With molecular diagnostics evolving so quickly, McKesson Health Solutions President Emad Rizk, MD, said in a media release, “Greater clarity will bring healthcare stakeholders one step closer to the collaboration needed to assess these tests and make the most informed test selection, coverage and payment decisions.”
A McKesson-sponsored white paper outlined a few scenarios showing how providers, patients and payers might benefit from a molecular diagnostics registry, to help ease physician and patient confusions and reimbursement issues for payers.
Patients with coronary artery disease taking the antiplatelet drug clopidogrel (sold under the trade name Plavix) on a long-term basis might wonder whether they should consider genetic testing, for instance. The Food and Drug Administration (FDA) ordered a black box warning for clopidogrel in 2010, after findings that one-third of patients weren’t effectively metabolizing the drug and faced increased risk of rare blood clots around coronary stents.
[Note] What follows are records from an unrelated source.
(* ===== verification/Vfs.v ===== *)
(** The virtual file system: fs/vfs.c and fs/ffind.c.  Directories are lists of entries, and the
    files behind the entries are fetched from the file system driver when they are looked up
    first. *)
From S2P Require Import Prelude Words Mutex Dll Lists Errno Kernel.
Open Scope Z_scope.

(** The types of files. *)
(** [F_FIFO] (kernel/kernel/include/fs/vfs.h, lines 11-11). *)
Definition F_FIFO : Z := 0x1000.
(** [F_CHAR] (kernel/kernel/include/fs/vfs.h, lines 12-12). *)
Definition F_CHAR : Z := 0x2000.
(** [F_DIR] (kernel/kernel/include/fs/vfs.h, lines 13-13). *)
Definition F_DIR : Z := 0x4000.
(** [F_BLOCK] (kernel/kernel/include/fs/vfs.h, lines 14-14). *)
Definition F_BLOCK : Z := 0x6000.
(** [F_REGULAR] (kernel/kernel/include/fs/vfs.h, lines 15-15). *)
Definition F_REGULAR : Z := 0x8000.
(** [F_SYMLINK] (kernel/kernel/include/fs/vfs.h, lines 16-16). *)
Definition F_SYMLINK : Z := 0xa000.
(** [F_SOCKET] (kernel/kernel/include/fs/vfs.h, lines 17-17). *)
Definition F_SOCKET : Z := 0xc000.

(** [SEEK_SET] and the others (kernel/kernel/include/fs/vfs.h, lines 148-152). *)
Inductive whence := SEEK_SET | SEEK_CUR | SEEK_END.
Definition O_RDONLY : Z := BIT 0.

(** [FFIND_CREATE] (kernel/kernel/include/fs/vfs.h, lines 154-154). *)
Definition FFIND_CREATE : Z := BIT 0.

(** The functions behind the pointers of [f_ops_t] and [fs_t] (kernel/kernel/include/fs/vfs.h,
    lines 70-74 and 127-135), by their addresses: what a driver offers to the VFS.  A read
    returns the number of bytes or an error, and the bytes. *)
Class Drivers (A F : Type) := {
  call_read (fn fs_data len off : Z) : K (kernel A F) (Z * list Z);
  call_probe (fn fd : Z) : K (kernel A F) Z;
  call_mount (fn fs : Z) : K (kernel A F) Z;
  call_fetch (fn parent direntry : Z) : K (kernel A F) unit;
}.

(** What fs/blockdev.c and fs/blkdev_ops.c offer to the VFS. *)
Class BlockDevices (A F : Type) := {
  bd_open (major minor : Z) : K (kernel A F) (Z * option Z);
  bd_get_by_name (name : list Z) : K (kernel A F) (option (Z * Z));
  blockdev_mknodes : K (kernel A F) unit;
}.

(** The first field of a path, and what is left behind the slash: [strccpy] on strings
    without their null byte; [strclen] is the length of the field. *)
Fixpoint field (path : list Z) : list Z * list Z :=
  match path with
  | [] => ([], [])
  | c :: p => if c =? 47 then ([], p) else let '(name, rem) := field p in (c :: name, rem)
  end.

Section operations.
Context {A F : Type} `{B : Build} `{KM : Kmalloc A} `{D : Drivers A F} `{BD : BlockDevices A F}.
Abbreviation kernel := (Kernel.kernel A F).
Abbreviation KV := (K kernel).

(** Fields of [vfs_t] as static variables. *)
Definition of_vfs {X} (get : vfs_t → X) (k : kernel) : X := get (k_vfs k).
Definition in_vfs {X} (set : X → vfs_t → vfs_t) (x : X) (k : kernel) : kernel := set_k_vfs (set x (k_vfs k)) k.

(** [fs_fetch] (kernel/kernel/fs/ffind.c, lines 9-16). *)
Definition fs_fetch (parent entry : Z) : KV unit :=
  e ← load (T := direntry_t) entry;
  if negb (de_file e =? 0) then mret tt
  else
    p ← load (T := dir_t) parent;
    lift (assert_ (negb (d_fstype p =? 0)));;
    fs ← load (T := fs_t) (d_fstype p);
    call_fetch (fs_fetch_op fs) parent entry;;
    e ← load (T := direntry_t) entry;
    change (T := file_t) (de_file e) (set_f_parent parent).

(** The directory of a file that is one. *)
Definition directory_of (f : file_t) : KV Z :=
  match special f with Directory d => mret d | _ => kstop Fault end.

(** [ffind_noent] (kernel/kernel/fs/ffind.c, lines 18-34). *)
Definition ffind_noent (parent flags new_file : Z) : KV Z :=
  if Z.land flags FFIND_CREATE =? 0 then mret (- ENOENT)
  else
    p ← load (T := dir_t) parent;
    '(_, l) ← on_store (list_add (d_files p) new_file);
    change parent (set_d_files l);;
    change new_file (set_f_parent parent);;
    pf ← load (T := file_t) (d_file p);
    change new_file (set_driver1 (driver1 pf));;
    change new_file (set_driver2 0);;
    f ← load (T := file_t) new_file;
    when (f_type f =? F_DIR)
      (d ← directory_of f;
       change d (set_d_parent parent);;
       change d (set_d_driver (driver1 f)));;
    mret SUCCESS.

(** [ffind_success] (kernel/kernel/fs/ffind.c, lines 36-41). *)
Definition ffind_success (flags : Z) : Z := if Z.land flags FFIND_CREATE =? 0 then SUCCESS else - EEXIST.

(** [*node], where [node] may be NULL. *)
Definition deref (node : option Z) : KV Z := match node with Some n => mret n | None => kstop Fault end.

(** What [ffind_recursive] does with an entry that has the right name
    (kernel/kernel/fs/ffind.c, lines 68-83); [again] is the recursive call. *)
Definition ffind_entry (again : list Z → Z → KV (Z * option Z)) (pathname rem : list Z) (working_dir entry : Z)
    (node : option Z) (flags : Z) : KV (Z * option Z) :=
  e ← load (T := direntry_t) entry;
  when (de_file e =? 0) (fs_fetch working_dir entry);;
  e ← load (T := direntry_t) entry;
  f ← load (T := file_t) (de_file e);
  match rem with
  | [] =>
      before ← lift (of_option (list.last pathname));  (* the byte in front of the null byte *)
      if (before =? 47) && negb (f_type f =? F_DIR) then mret (- ENOTDIR, node)
      else
        n ← deref node;
        mret (ffind_success flags, if n =? 0 then node else Some (de_file e))
  | _ =>
      if negb (f_type f =? F_DIR) then
        n ← deref node; st ← ffind_noent working_dir flags n; mret (st, node)
      else d ← directory_of f; again rem d
  end.

(** The name that is looked up: the first field, or "." for an empty one
    ([ffind_recursive] (kernel/kernel/fs/ffind.c, lines 46-52)). *)
Definition lookup_name (pathname : list Z) : list Z := match (field pathname).1 with [] => [46] | n => n end.

(** [ffind_recursive] (kernel/kernel/fs/ffind.c, lines 43-88): the status, and [*node]. *)
Fixpoint ffind_recursive (fuel : nat) (pathname : list Z) (working_dir : Z) (node : option Z) (flags : Z) : KV (Z * option Z) :=
  match fuel with
  | O => kstop NoFuel
  | S fuel =>
      let '(name, rem) := field pathname in
      if 255 <? Z.of_nat (length name) then mret (- ENAMETOOLONG, node)
      else
        d ← load (T := dir_t) working_dir;
        let working_dir := if negb (mounted d =? 0) then mounted d else working_dir in
        d ← load (T := dir_t) working_dir;
        size ← lift (list_size (d_files d));
        if size =? 0 then n ← deref node; st ← ffind_noent working_dir flags n; mret (st, node)
        else
          r ← foreach (d_files d) (λ entry,
            e ← load (T := direntry_t) entry;
            if bool_decide (de_name e = lookup_name pathname) then
              r ← ffind_entry (λ rem d, ffind_recursive fuel rem d node flags) pathname rem working_dir entry node flags;
              mret (Some r)
            else mret None);
          match r with
          | Some r => mret r
          | None => st ← ffind_noent working_dir flags (default 0 node); mret (st, node)
          end
  end.

(** [ffind] (kernel/kernel/fs/ffind.c, lines 90-111).  Behind the slash the code looks at the
    byte after the next one: for "/" that is the byte behind the string. *)
Definition ffind (working_dir : Z) (pathname : list Z) (node : option Z) (flags : Z) : KV (Z * option Z) :=
  let search pathname working_dir :=
    lock_var (of_vfs fs_tree_lock) (in_vfs set_fs_tree_lock);;
    ret ← ffind_recursive (S (length pathname)) pathname working_dir node flags;
    unlock_var (of_vfs fs_tree_lock) (in_vfs set_fs_tree_lock);;
    mret ret in
  match pathname with
  | 47 :: pathname =>
      root ← gets (of_vfs VFS_ROOT);
      match pathname with
      | [] => kstop Fault
      | [_] =>
          if negb (Z.land flags FFIND_CREATE =? 0) then mret (- EEXIST, node)
          else
            n ← deref node;
            if n =? 0 then mret (SUCCESS, node)
            else d ← load (T := dir_t) root; mret (SUCCESS, Some (d_file d))
      | _ => search pathname root
      end
  | _ => search pathname working_dir
  end.

(** [time] (kernel/kernel/time/time.c, lines 3-6). *)
Definition time : Z := 0.

(** [get_working_dir] (kernel/kernel/fs/vfs.c, lines 107-115). *)
Definition get_working_dir (proc : Z) : KV Z :=
  root ← gets (of_vfs VFS_ROOT);
  if proc =? 0 then mret root
  else pr ← load (T := proc_t) proc; mret (if working_dir pr =? 0 then root else working_dir pr).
Currently, several genetic and liver metabolism tests can determine a patient’s metabolic response to clopidogrel, and doctors can switch patients to aspirin as an anticoagulant. But some health plans may only cover the cost of clopidogrel-specific genetic testing and not liver metabolism tests, according to the white paper. With a registry of available molecular assays, payers and providers could determine if both or either of the tests are warranted, and could sort diagnostic reimbursement policies ahead of time for clopidogrel and hundreds of other drugs and conditions.
The diagnostic reference library will work with McKesson’s Diagnostics Exchange, a software-as-a-service catalog that labs and manufacturers can use to share information on new advances and that payers and providers can use for evaluation of tests. The new product will be licensed by the AMA, available early next year.
So far, about 100 codes have been developed for reporting innovative diagnostic services, and McKesson and the AMA are also sharing terminology with the National Institutes of Health’s Genetic Testing Registry.